Ángela Posada- Swafford: la ciencia hecha literaura

Lila María Cortés Fonnegra

Resumen


Durante décadas, la posibilidad de unir ciencia y literatura fue debatida con pocos acuerdos, especialmente a partir del siglo XVII, cuando se acepta el método científico como el principal argumento en la producción de conocimiento en las ciencias. Sin embargo, este método está sustentado en dos columnas hasta ahora inamovibles: la refutabilidad y la reproducibilidad. La primera habla, grosso modo, de que nunca, por más casos a favor que haya de una teoría, se podrá decir que ha sido completamente verificada; mientras que basta un solo caso contrario para echarla abajo.

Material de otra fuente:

(** The routes of the peers, in the order of the options. *)
Definition routes_of (cs : list peerConfig) (ids : list pid) : pmap :=
  foldl (fun m x => routed m (pc_allowedIPs (fst x)) (snd x)) ∅ (zip cs ids).

(** A device that is down with these peers. *)
Record stage (c : Config) (sk own : bytes) (n : Net) (cs : list peerConfig) (ids : list pid) (e : Engine) : Prop := {
  st_config : config e = c;
  st_private : privateKey (dev e) = sk;
  st_public : publicKey (dev e) = own;
  st_state : dstate e = deviceStateDown;
  st_net : net e = n;
  st_peers : Forall2 (has_peer e) cs ids;
  st_size : size (keyMap (dev e)) = length cs;
  st_keys : forall pk, is_Some (keyMap (dev e) !! pk) -> Some pk ∈ map peer_key cs;
  st_routes : AllowedIPs.refines (allowedips e) (routes_of cs ids)
}.

Lemma has_peer_other e c p pk q pr r tb : has_peer e c p -> peer_key c <> Some pk -> peers (dev e) !! q = None ->
  has_peer (with_peer e pk q pr r tb) c p.
Proof.
  intros (pk' & psk & ep & pr' & r' & Hm & Hk & Hp & Hr & Hf) Hne Hq. pose proof (meaning_key _ _ _ _ Hm) as Hkey.
  exists pk', psk, ep, pr', r'. cbn. assert (p <> q) by congruence. assert (pk' <> pk) by congruence.
  rewrite !lookup_insert_ne by done. done.
Qed.

Lemma routes_snoc cs ids c p : length cs = length ids -> routes_of (cs ++ [c]) (ids ++ [p]) = routed (routes_of cs ids) (pc_allowedIPs c) p.
Proof. intros Hl. unfold routes_of. rewrite zip_with_app by done. by rewrite foldl_app. Qed.

Lemma stage_step c0 sk own n cs ids e c pk psk ep q pr r tb :
  stage c0 sk own n cs ids e -> peer_meaning c = Some (pk, psk, ep) -> Some pk ∉ map peer_key cs -> peers (dev e) !! q = None ->
  fits pk c psk ep pr r -> AllowedIPs.refines tb (routed (routes_of cs ids) (pc_allowedIPs c) q) ->
  stage c0 sk own n (cs ++ [c]) (ids ++ [q]) (with_peer e pk q pr r tb).
Proof.
  intros [E1 E2 E3 E4 E5 Hp Hs Hk Hr] Hm Hnew Hq Hf Htb. pose proof (meaning_key _ _ _ _ Hm) as Hkey.
  split; try done; cbn.
  - apply Forall2_app.
    + apply Forall2_same_length_lookup_2; [by eapply Forall2_length|]. intros i c' p Hc' Hp'.
      pose proof (Forall2_lookup_lr _ _ _ _ _ _ Hp Hc' Hp') as Hx. apply has_peer_other; [done | | done].
      intros E. apply Hnew. rewrite <- E. by eapply list_elem_of_fmap_2, list_elem_of_lookup_2.
    + constructor; [|constructor]. exists pk, psk, ep, pr, r. cbn. by rewrite !lookup_insert_eq.
  - rewrite map_size_insert_None, Hs, length_app; [cbn; lia|]. destruct (keyMap (dev e) !! pk) eqn:E; [|done]. destruct Hnew. apply Hk. by eexists.
  - intros k Hkk. rewrite map_app, elem_of_app. destruct (decide (k = pk)) as [->|Hne].
    + right. cbn. rewrite Hkey. set_solver.
    + left. rewrite lookup_insert_ne in Hkk by done. by apply Hk.
  - by rewrite routes_snoc by (by eapply Forall2_length).
Qed.

(** *** Creating a peer *)

Lemma public_line c pk peer c0 sk own n cs ids e :
  stage c0 sk own n cs ids e -> peer_key c = Some pk -> pk <> own -> Some pk ∉ map peer_key cs -> Z.of_nat (length cs) < MaxPeers ->
  exists p pr r, peers (dev e) !! p = None /\ remoteStatic (handshake pr) = pk /\ presharedKey (handshake pr) = zeros 32 /\
    endpoint r = mkEndpointState None [] false false /\ persistentKeepaliveInterval r = 0 /\
    handlePublicKeyLine C peer (pc_publicKeyHex c) e = Some (inr (target_of p (pkaOn peer)), with_peer e pk p pr r (allowedips e)).
Proof.
  intros [E1 E2 E3 E4 E5 Hp Hs Hk Hr] Hkey Hown Hnew Hmax.
  assert (keyMap (dev e) !! pk = None) as Hnone by (destruct (keyMap (dev e) !! pk) eqn:E; [destruct Hnew; apply Hk; by eexists | done]).
  unfold peer_key in Hkey. unfold handlePublicKeyLine. rewrite Hkey. unfold parsed, bind, gets, ret. red_bind.
  rewrite bool_decide_eq_false_2 by congruence. unfold LookupPeer. rewrite Hnone.
  unfold NewPeer, Engine.NewPeer, bind, gets, on_dev, modify, isClosed. red_bind. rewrite E4. cbn [bool_decide].
  rewrite (bool_decide_eq_false_2 (deviceStateDown = deviceStateClosed)) by done. red_bind.
  unfold Noise.NewPeer. destruct (Z.leb_spec MaxPeers (Z.of_nat (size (keyMap (dev e))))); [rewrite Hs in *; lia|]. rewrite Hnone.
  destruct (sharedSecret _ _ _) as [ss ?]. red_bind. set (p := fresh (dom (peers (dev e)))). exists p. do 2 eexists.
  assert (peers (dev e) !! p = None) by (apply not_elem_of_dom, is_fresh). split; [done|]. cbn [mbind option_bind].
  split; [|split; [|split; [|split; [|reflexivity]]]]; done.
Qed.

La reproductabilidad, consiste en la posibilidad de repetir un experimento en otro lugar o que sea llevado a cabo por otras personas. Sin embargo, lo más interesante es que esta columna se soporta en la comunicación y publicidad de los resultados y su confirmación por la comunidad científica. Es en esta última instancia donde se abre la puerta al periodismo y a la divulgación de la ciencia, que si bien es cierto no significan lo mismo que literatura poseen elementos muy cercanos, y al igual que la ciencia, es la veracidad lo que le confiere credibilidad al trabajo realizado.